Maduro enfrenta a Justiça dos EUA após operação militar que o levou à prisão em Nova York
Maduro pode pegar pena de morte ou prisão perpétua?
Para Washington, responsabilizar ditadores é um dever; diante dos crimes atribuídos ao regime venezuelano, qualquer punição ainda é insuficiente
O ditador venezuelano Nicolás Maduro comparece nesta segunda-feira (5) à Justiça dos Estados Unidos, em uma audiência no tribunal federal de Manhattan, em Nova York. A sessão ocorre apenas dois dias após sua prisão, resultado de uma operação militar conduzida pelas Forças Armadas norte-americanas em território venezuelano — uma ação que marca um divisor de águas no combate internacional ao narcotráfico e à impunidade de regimes autoritários.

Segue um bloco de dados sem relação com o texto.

(** * ProfanityBuster: a shallow embedding of the matching core

    The development follows the TypeScript sources:
    - [core/normalization.ts]  ([normalizeForDetection], [normalizeWord]),
    - [core/trie.ts]           ([Trie]),
    - [core/aho.ts]            ([AhoCorasick]),
    - [core/phraseTrie.ts]     ([PhraseTrie]),
    - [core/langAutoDetect.ts] ([inferLikelyLanguageCodes]),
    - [index.ts]               ([ProfanityBuster]).

    A JavaScript string is a sequence of UTF-16 code units; [s.length],
    [s[i]], [slice], [split('')] and regular expressions without the [u]
    flag all work on code units, while [for (const ch of s)] and regular
    expressions with the [u] flag work on code points.  Both views are kept
    apart below, as the sources mix them. *)

From Stdlib Require Import String Ascii.
From Stdlib Require Import List Bool Arith NArith ZArith Lia Permutation.
Import ListNotations.
Open Scope list_scope.

Set Implicit Arguments.

(* ===================================================================== *)
(** * JavaScript strings and insertion-ordered maps                       *)
(* ===================================================================== *)

(** A string is the list of its UTF-16 code units. *)
Definition jsstring := list N.

Definition str_eqb (a b : jsstring) : bool :=
  if list_eq_dec N.eq_dec a b then true else false.

(** String literals of the sources, written in ASCII. *)
Fixpoint str (s : string) : jsstring :=
  match s with
  | EmptyString => []
  | String a r => N_of_ascii a :: str r
  end.

Definition is_high_surrogate (c : N) : bool := (0xD800 <=? c)%N && (c <=? 0xDBFF)%N.
Definition is_low_surrogate (c : N) : bool := (0xDC00 <=? c)%N && (c <=? 0xDFFF)%N.

(** [for (const ch of s)]: the string iterator yields one string per code
    point, a surrogate pair being one element of two code units. *)
Fixpoint codePoints (s : jsstring) : list jsstring :=
  match s with
  | [] => []
  | c :: rest =>
      match rest with
      | d :: rest' =>
          if is_high_surrogate c && is_low_surrogate d
          then [c; d] :: codePoints rest'
          else [c] :: codePoints rest
      | [] => [[c]]
      end
  end.

(** [s[i]] for an index in range: a string of one code unit. *)
Definition unit_str (c : N) : jsstring := [c].

(** [Set<string>.has], [Array.prototype.includes] on strings. *)
Definition has (x : jsstring) (s : list jsstring) : bool := existsb (str_eqb x) s.

(** [Set<string>.add]: insertion order, no duplicate. *)
Definition set_add (x : jsstring) (s : list jsstring) : list jsstring :=
  if has x s then s else s ++ [x].

(** [new Set(array)]. *)
Definition set_of (l : list jsstring) : list jsstring :=
  fold_left (fun acc x => set_add x acc) l [].

(** [Set<string>.delete]. *)
Definition set_delete (x : jsstring) (s : list jsstring) : list jsstring :=
  filter (fun y => negb (str_eqb x y)) s.

(** [Map<K, V>]: an association list in insertion order, one entry per key. *)
Section Maps.
Variables (K V : Type) (keq : K -> K -> bool).

Fixpoint map_get (k : K) (m : list (K * V)) : option V :=
  match m with
  | [] => None
  | (k', v) :: m' => if keq k k' then Some v else map_get k m'
  end.

Definition map_has (k : K) (m : list (K * V)) : bool :=
  match map_get k m with Some _ => true | None => false end.

(** [Map.set]: an existing key keeps its position. *)
Fixpoint map_set (k : K) (v : V) (m : list (K * V)) : list (K * V) :=
  match m with
  | [] => [(k, v)]
  | (k', v') :: m' => if keq k k' then (k', v) :: m' else (k', v') :: map_set k v m'
  end.

Definition map_delete (k : K) (m : list (K * V)) : list (K * V) :=
  filter (fun e => negb (keq k (fst e))) m.
End Maps.

(* ===================================================================== *)
(** * The Unicode tables of the JavaScript runtime                        *)
(* ===================================================================== *)

(** [String.prototype.toLowerCase], [String.prototype.normalize] and the
    property escapes [\p{L}], [\p{N}] are built into the runtime; the
    matching core is parametric in them. *)
Record Unicode : Type := mkUnicode {
  toLowerCase : jsstring -> jsstring;
  normalizeNFKC : jsstring -> jsstring;
  normalizeNFKD : jsstring -> jsstring;
  (** the code point is a letter, a number or the underscore:
      [/[\p{L}\p{N}_]/u] *)
  isWordCodePoint : N -> bool
}.

(** A fragment of the tables, exact on U+0000..U+007F and on the code
    points named below; used to run the code on concrete inputs. *)
Module SampleUnicode.

Definition lower_unit (c : N) : jsstring :=
  if (0x41 <=? c)%N && (c <=? 0x5A)%N then [(c + 32)%N]
  else if (c =? 0x130)%N then [0x69%N; 0x307%N]   (* SpecialCasing: U+0130 *)
  else [c].

Definition toLowerCase (s : jsstring) : jsstring := flat_map lower_unit s.

(** NFKD of single code points: U+2001 EM QUAD is canonically U+2003,
    whose compatibility form is U+0020; U+00E9 is e + U+0301 and U+0130 is
    I + U+0307. *)
Definition nfkd_unit (c : N) : jsstring :=
  if (c =? 0x2001)%N then [0x20%N]
  else if (c =? 0xE9)%N then [0x65%N; 0x301%N]
  else if (c =? 0x130)%N then [0x49%N; 0x307%N]
  else [c].

Definition normalizeNFKD (s : jsstring) : jsstring := flat_map nfkd_unit s.

(** NFKC leaves text in that form, ASCII text for one, as it is; no
    scenario runs it ([detect] and [normalizeWord] preserve the length). *)
Definition normalizeNFKC (s : jsstring) : jsstring := s.

Definition isWordCodePoint (c : N) : bool :=
  ((0x30 <=? c)%N && (c <=? 0x39)%N)
  || ((0x41 <=? c)%N && (c <=? 0x5A)%N)
  || ((0x61 <=? c)%N && (c <=? 0x7A)%N)
  || (c =? 0x5F)%N
  || (c =? 0xE9)%N
  || (c =? 0x130)%N.

Definition tables : Unicode :=
  mkUnicode toLowerCase normalizeNFKC normalizeNFKD isWordCodePoint.

End SampleUnicode.

(* ===================================================================== *)
(** * Calls that return, throw or run forever                             *)
(* ===================================================================== *)

(** A call of the sources returns a value, ends in an uncaught error (the
    [TypeError] of a property read on [undefined], the [RangeError] of an
    array that outgrows its maximal length), or does not return. *)
Inductive outcome (A : Type) : Type :=
| Returns (a : A)
| Throws
| Diverges.

Arguments Returns {A} a.
Arguments Throws {A}.
Arguments Diverges {A}.

Definition bind (A B : Type) (m : outcome A) (k : A -> outcome B) : outcome B :=
  match m with
  | Returns a => k a
  | Throws => Throws
  | Diverges => Diverges
  end.

Notation "x <- m ;; k" := (bind m (fun x => k))
  (at level 61, m at next level, right associativity).
Notation "' p <- m ;; k" := (bind m (fun x => let p := x in k))
  (at level 61, p pattern, m at next level, right associativity).

(** [for (const x of l) acc = body(acc, x)] where the body may not return. *)
Fixpoint foldM (A B : Type) (body : A -> B -> outcome A) (l : list B) (acc : A)
  : outcome A :=
  match l with
  | [] => Returns acc
  | x :: l' => acc' <- body acc x ;; foldM body l' acc'
  end.

(** [a[i]]: [undefined] out of range. *)
Definition at_index (A : Type) (a : list A) (i : nat) : option A := nth_error a i.

(** [a[i] = v] for an index in range. *)
Fixpoint set_index (A : Type) (a : list A) (i : nat) (v : A) : list A :=
  match a, i with
  | [], _ => []
  | _ :: r, O => v :: r
  | x :: r, S i' => x :: set_index r i' v
  end.

(** [x ?? d] *)
Definition orElse (A : Type) (x : option A) (d : A) : A :=
  match x with Some v => v | None => d end.

(** [TrieMatch] and [AhoMatch]: [{ index, length }]. *)
Record Span : Type := mkSpan { index : nat; span_length : nat }.

Definition span_eqb (a b : Span) : bool :=
  (index a =? index b) && (span_length a =? span_length b).

(* ===================================================================== *)
(** * core/normalization.ts                                               *)
(* ===================================================================== *)

Module Normalization.

Record NormalizationOptions : Type := mkNormalizationOptions {
  caseSensitive : bool;
  confusableMapping : bool;
  stripDiacritics : option bool;
  useNFKC : option bool;
  lengthPreserving : option bool;
  stripInvisible : option bool
}.

Definition CONFUSABLE_MAP : list (N * N) :=
  [ (0x30, 0x6F); (0x31, 0x69); (0x33, 0x65); (0x34, 0x61); (0x35, 0x73);
    (0x37, 0x74); (0x38, 0x62); (0x40, 0x61); (0x24, 0x73); (0x21, 0x69);
    (0x7C, 0x69); (0x20AC, 0x65); (0xA3, 0x6C); (0xA2, 0x63); (0xA7, 0x73) ]%N.

(** The class [U+0300 .. U+036F] of COMBINING_MARKS_REGEX. *)
Definition is_combining_mark (c : N) : bool := (0x300 <=? c)%N && (c <=? 0x36F)%N.

(** Zero-width space, non-joiner, joiner, BOM, soft hyphen. *)
Definition is_invisible (c : N) : bool :=
  (c =? 0x200B)%N || (c =? 0x200C)%N || (c =? 0x200D)%N
  || (c =? 0xFEFF)%N || (c =? 0xAD)%N.

Section WithTables.
Variable U : Unicode.

(** The body of the loop for one code unit [text[i]]: [None] is the
    [continue] that drops the unit, [Some ch] is appended to [out]. *)
Definition normalize_unit (confusable stripD lengthP stripI : bool) (c : N)
  : option jsstring :=
  let after_invisible :=
    if stripI && is_invisible c
    then (if lengthP then Some (unit_str 0x20%N) else None)
    else Some (unit_str c) in
  match after_invisible with
  | None => None
  | Some ch1 =>
      let ch2 :=
        if stripD then
          let decomposed := normalizeNFKD U ch1 in
          let base := filter (fun u => negb (is_combining_mark u)) decomposed in
          if lengthP
          then match base with b :: _ => unit_str b | [] => ch1 end
          else base
        else ch1 in
      let ch3 :=
        if confusable && (length ch2 =? 1)
        then match ch2 with
             | [u] => match map_get N.eqb u CONFUSABLE_MAP with
                      | Some r => unit_str r
                      | None => ch2
                      end
             | _ => ch2
             end
        else ch2 in
      Some ch3
  end.

Fixpoint normalize_loop (confusable stripD lengthP stripI : bool) (text : jsstring)
  : jsstring :=
  match text with
  | [] => []
  | c :: rest =>
      match normalize_unit confusable stripD lengthP stripI c with
      | None => normalize_loop confusable stripD lengthP stripI rest
      | Some ch => ch ++ normalize_loop confusable stripD lengthP stripI rest
      end
  end.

Detido no Metropolitan Detention Center, no Brooklyn, Maduro começa agora a responder formalmente por um longo histórico de acusações que incluem narcoterrorismo, tráfico internacional de drogas, conspiração criminosa e uso de armamento pesado. Para o governo americano, trata-se de um passo necessário — ainda que tardio — para impor limites a líderes que transformaram o Estado em instrumento do crime organizado.
Indiciado desde 2020 pelo Ministério Público dos EUA, Maduro é acusado de chefiar um esquema internacional que teria usado instituições oficiais da Venezuela para facilitar o tráfico de cocaína e fortalecer organizações criminosas e terroristas. Entre os grupos citados nas investigações estão as Farc, o ELN, o Cartel de Sinaloa, os Zetas e a facção transnacional Tren de Aragua.
Segundo os documentos judiciais, o ditador teria participado de uma conspiração para produzir, transportar e distribuir grandes quantidades de cocaína, com pleno conhecimento de que a droga teria como destino final os Estados Unidos. Além disso, ele também responde por acusações ligadas à posse e ao uso de metralhadoras e explosivos, empregados para proteger as rotas e operações do narcotráfico.
As investigações detalham um sistema profundamente corrompido. Entre os métodos apontados estão o uso da estrutura diplomática venezuelana para lavar dinheiro e facilitar o trânsito de criminosos. Quando era chanceler, Maduro teria vendido passaportes diplomáticos a traficantes, garantindo proteção internacional sob o manto da imunidade oficial.
A acusação também menciona o uso de aeronaves registradas como “missões diplomáticas” para transportar dinheiro do narcotráfico sem fiscalização, além da liberação de aeroportos e pistas clandestinas com proteção militar. Episódios de violência extrema, como sequestros e assassinatos, teriam sido executados por grupos armados ligados ao regime para assegurar o funcionamento do esquema.
A primeira-dama da Venezuela, Cilia Flores, também foi presa na mesma operação e responderá à Justiça americana. Segundo os promotores, ela teria usado sua influência política para enriquecer com o tráfico de drogas, intermediando acordos, recebendo pagamentos e garantindo passagem segura para carregamentos ilegais. Familiares próximos de Flores já foram condenados nos EUA por crimes semelhantes.
Em nota oficial, a procuradora-geral dos Estados Unidos, Pamela Bondi, afirmou que Maduro e Flores enfrentarão “todo o rigor da Justiça americana”. Ela agradeceu ao presidente Donald Trump e às Forças Armadas pela operação, destacando que a captura representa um recado claro ao mundo: ditadores não estão acima da lei.
Para analistas internacionais, a ação dos EUA vai além de um processo judicial. Trata-se de um sinal de que o tempo da impunidade está chegando ao fim. Diante das acusações de narcotráfico, terrorismo, corrupção e violência sistemática contra o próprio povo, qualquer punição aplicada a Maduro ainda será pequena frente aos danos causados à Venezuela e à região.